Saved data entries
++++++++++

(* ===== verification/MonitorGovernance.v ===== *)
(** * Approval expiry and revocation (nico/monitor_approval_governance.py)

    A second table holds revoked approvals under their digest.  The governed
    service checks a work item's approval against that table and the clock
    before it starts an execution.  [clock] is the [datetime] the service's
    clock returns, [now] the text the item store stamps a row with.

    A method is several transactions, each on a connection of its own: [begin]
    loads the item, looks its approval up among the revocations, loads the item
    again and saves it.  So a method takes the tables its reads saw, and acts on
    the tables as they are when it commits; [gov_run] is the relation the commits
    of any number of clients span, every read being of the state some earlier
    commit left, in the order of the program. *)

From S2P Require Import Prelude PyStr Sha256 PyFloat Json JsonFacts PyTime PyTimeFacts.
From S2P Require Import MonitorContract MonitorStore.

Record ApprovalRevocation := mkRevocation {
  rv_approval_sha256 : string;
  rv_proposal_id : string;
  rv_work_item_id : string;
  revoked_by : string;
  revoked_at : string;
  rv_reason : string;
  revocation_sha256 : string }.

Abbreviation revocations := (gmap string ApprovalRevocation) (only parsing).

Definition aerr {A} (m : string) : res A := fail ApprovalGovernanceError m.
Definition _required (value code : string) : res string := required_as ApprovalGovernanceError value code.
Definition _digest (parts : list string) : string := pipe_digest parts.

(** The empty token is refused first; [fromisoformat]'s [ValueError] becomes
    [code], the [OverflowError] of [astimezone] is not caught. *)
Definition _parse_time (value code : string) : res datetime :=
  if negb (truthy (strip value)) then aerr code
  else match parse_utc value with
       | Ok t => Ok t
       | Raise e => if isinstance e ValueError then aerr code else Raise e
       end.

(** ** ApprovalRevocationStore *)

Definition revoke_record (clock : datetime) (a : ApprovalRecord) (wid by_ reason_ at_ : string)
    (rs : revocations) : res (ApprovalRevocation * revocations) :=
  if negb (approved a) then aerr "approval_rejected_record_cannot_be_revoked"
  else
    let timestamp := str_or at_ (isoformat_z clock) in
    _ ← _parse_time timestamp "approval_revocation_time_invalid";
    sha ← _required (approval_sha256 a) "approval_identity_required";
    pid ← _required (ap_proposal_id a) "approval_proposal_required";
    w ← _required wid "approval_work_item_required";
    by_' ← _required by_ "approval_revoker_required";
    rsn ← _required reason_ "approval_revocation_reason_required";
    let record := mkRevocation sha pid w by_' timestamp rsn
      (_digest [approval_sha256 a; ap_proposal_id a; wid; by_; timestamp; reason_]) in
    match rs !! sha with
    | Some _ => aerr "approval_already_revoked"
    | None => Ok (record, <[sha := record]> rs)
    end.

Definition find (rs : revocations) (sha : string) : option ApprovalRevocation := rs !! sha.

Definition validate_active_approval (clock : datetime) (rs : revocations) (i : OversightWorkItem)
    : res ApprovalRecord :=
  match bool_decide (state i = APPROVED), approval i, proposal i with
  | true, Some a, Some p =>
      if negb (approved a) then aerr "monitor_execution_approval_rejected"
      else if negb (String.eqb (ap_proposal_id a) (proposal_id p))
      then aerr "approval_proposal_identity_mismatch"
      else if bool_decide (find rs (approval_sha256 a) <> None)
      then aerr "monitor_execution_approval_revoked"
      else
        approved_at_ ← _parse_time (approved_at a) "approval_approved_at_invalid";
        if clock <? approved_at_ then aerr "approval_not_yet_valid"
        else if truthy (expires_at a) then
          expires ← _parse_time (expires_at a) "approval_expiry_invalid";
          if expires <=? approved_at_ then aerr "approval_expiry_must_follow_approval"
          else if expires <=? clock then aerr "monitor_execution_approval_expired"
          else Ok a
        else Ok a
  | _, _, _ => aerr "monitor_execution_requires_approval"
  end.

(** ** GovernedMonitorExecuteService *)

Record gov := mkGov { g_items : table; g_revs : revocations }.

Definition gtx (A : Type) : Type := gov -> res (A * gov).

(** A transaction on the item table alone. *)
Definition on_items {A} (f : tx A) : gtx A := fun g =>
  '(r, t) ← f (g_items g); Ok (r, mkGov t (g_revs g)).

(** [_mutate], with its two transactions apart: the load saw [loaded]. *)
Definition mutate_after (loaded : table) (now wid : string) (operation : OversightWorkItem -> res OversightWorkItem)
    : tx dict := fun t =>
  '(stored, _) ← load wid loaded;
  updated ← operation (item stored);
  '(s, t) ← save now updated (revision (item stored)) t;
  Ok (_response s, t).

(** [begin]: the item is loaded from [seen] and its approval looked up in
    [revoked]; [super().begin] loads from [loaded], and saves. *)
Definition governed_begin (clock : datetime) (now wid : string) (payload : dict)
    (seen : table) (revoked : revocations) (loaded : table) : gtx dict := fun g =>
  '(stored, _) ← load wid seen;
  _ ← validate_active_approval clock revoked (item stored);
  on_items (mutate_after loaded now wid (begin_payload payload)) g.

(** [record.__dict__] *)
Definition revocation_json (r : ApprovalRevocation) : json := JObj
  [("approval_sha256", JStr (rv_approval_sha256 r)); ("proposal_id", JStr (rv_proposal_id r));
   ("work_item_id", JStr (rv_work_item_id r)); ("revoked_by", JStr (revoked_by r));
   ("revoked_at", JStr (revoked_at r)); ("reason", JStr (rv_reason r));
   ("revocation_sha256", JStr (revocation_sha256 r))].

++++++++++

The full set of entries must be printed again without any alteration.

(* ===== verification/MonitorGovernance.v ===== *)
(** * Approval expiry and revocation (nico/monitor_approval_governance.py)

    A second table holds revoked approvals under their digest.  The governed
    service checks a work item's approval against that table and the clock
    before it starts an execution.  [clock] is the [datetime] the service's
    clock returns, [now] the text the item store stamps a row with.

    A method is several transactions, each on a connection of its own: [begin]
    loads the item, looks its approval up among the revocations, loads the item
    again and saves it.  So a method takes the tables its reads saw, and acts on
    the tables as they are when it commits; [gov_run] is the relation the commits
    of any number of clients span, every read being of the state some earlier
    commit left, in the order of the program. *)

From S2P Require Import Prelude PyStr Sha256 PyFloat Json JsonFacts PyTime PyTimeFacts.
From S2P Require Import MonitorContract MonitorStore.

Record ApprovalRevocation := mkRevocation {
  rv_approval_sha256 : string;
  rv_proposal_id : string;
  rv_work_item_id : string;
  revoked_by : string;
  revoked_at : string;
  rv_reason : string;
  revocation_sha256 : string }.

Abbreviation revocations := (gmap string ApprovalRevocation) (only parsing).

Definition aerr {A} (m : string) : res A := fail ApprovalGovernanceError m.
Definition _required (value code : string) : res string := required_as ApprovalGovernanceError value code.
Definition _digest (parts : list string) : string := pipe_digest parts.

(** The empty token is refused first; [fromisoformat]'s [ValueError] becomes
    [code], the [OverflowError] of [astimezone] is not caught. *)
Definition _parse_time (value code : string) : res datetime :=
  if negb (truthy (strip value)) then aerr code
  else match parse_utc value with
       | Ok t => Ok t
       | Raise e => if isinstance e ValueError then aerr code else Raise e
       end.

(** ** ApprovalRevocationStore *)

Definition revoke_record (clock : datetime) (a : ApprovalRecord) (wid by_ reason_ at_ : string)
    (rs : revocations) : res (ApprovalRevocation * revocations) :=
  if negb (approved a) then aerr "approval_rejected_record_cannot_be_revoked"
  else
    let timestamp := str_or at_ (isoformat_z clock) in
    _ ← _parse_time timestamp "approval_revocation_time_invalid";
    sha ← _required (approval_sha256 a) "approval_identity_required";
    pid ← _required (ap_proposal_id a) "approval_proposal_required";
    w ← _required wid "approval_work_item_required";
    by_' ← _required by_ "approval_revoker_required";
    rsn ← _required reason_ "approval_revocation_reason_required";
    let record := mkRevocation sha pid w by_' timestamp rsn
      (_digest [approval_sha256 a; ap_proposal_id a; wid; by_; timestamp; reason_]) in
    match rs !! sha with
    | Some _ => aerr "approval_already_revoked"
    | None => Ok (record, <[sha := record]> rs)
    end.

Definition find (rs : revocations) (sha : string) : option ApprovalRevocation := rs !! sha.

Definition validate_active_approval (clock : datetime) (rs : revocations) (i : OversightWorkItem)
    : res ApprovalRecord :=
  match bool_decide (state i = APPROVED), approval i, proposal i with
  | true, Some a, Some p =>
      if negb (approved a) then aerr "monitor_execution_approval_rejected"
      else if negb (String.eqb (ap_proposal_id a) (proposal_id p))
      then aerr "approval_proposal_identity_mismatch"
      else if bool_decide (find rs (approval_sha256 a) <> None)
      then aerr "monitor_execution_approval_revoked"
      else
        approved_at_ ← _parse_time (approved_at a) "approval_approved_at_invalid";
        if clock <? approved_at_ then aerr "approval_not_yet_valid"
        else if truthy (expires_at a) then
          expires ← _parse_time (expires_at a) "approval_expiry_invalid";
          if expires <=? approved_at_ then aerr "approval_expiry_must_follow_approval"
          else if expires <=? clock then aerr "monitor_execution_approval_expired"
          else Ok a
        else Ok a
  | _, _, _ => aerr "monitor_execution_requires_approval"
  end.

(** ** GovernedMonitorExecuteService *)

Record gov := mkGov { g_items : table; g_revs : revocations }.

Definition gtx (A : Type) : Type := gov -> res (A * gov).

(** A transaction on the item table alone. *)
Definition on_items {A} (f : tx A) : gtx A := fun g =>
  '(r, t) ← f (g_items g); Ok (r, mkGov t (g_revs g)).

(** [_mutate], with its two transactions apart: the load saw [loaded]. *)
Definition mutate_after (loaded : table) (now wid : string) (operation : OversightWorkItem -> res OversightWorkItem)
    : tx dict := fun t =>
  '(stored, _) ← load wid loaded;
  updated ← operation (item stored);
  '(s, t) ← save now updated (revision (item stored)) t;
  Ok (_response s, t).

(** [begin]: the item is loaded from [seen] and its approval looked up in
    [revoked]; [super().begin] loads from [loaded], and saves. *)
Definition governed_begin (clock : datetime) (now wid : string) (payload : dict)
    (seen : table) (revoked : revocations) (loaded : table) : gtx dict := fun g =>
  '(stored, _) ← load wid seen;
  _ ← validate_active_approval clock revoked (item stored);
  on_items (mutate_after loaded now wid (begin_payload payload)) g.

(** [record.__dict__] *)
Definition revocation_json (r : ApprovalRevocation) : json := JObj
  [("approval_sha256", JStr (rv_approval_sha256 r)); ("proposal_id", JStr (rv_proposal_id r));
   ("work_item_id", JStr (rv_work_item_id r)); ("revoked_by", JStr (revoked_by r));
   ("revoked_at", JStr (revoked_at r)); ("reason", JStr (rv_reason r));
   ("revocation_sha256", JStr (revocation_sha256 r))].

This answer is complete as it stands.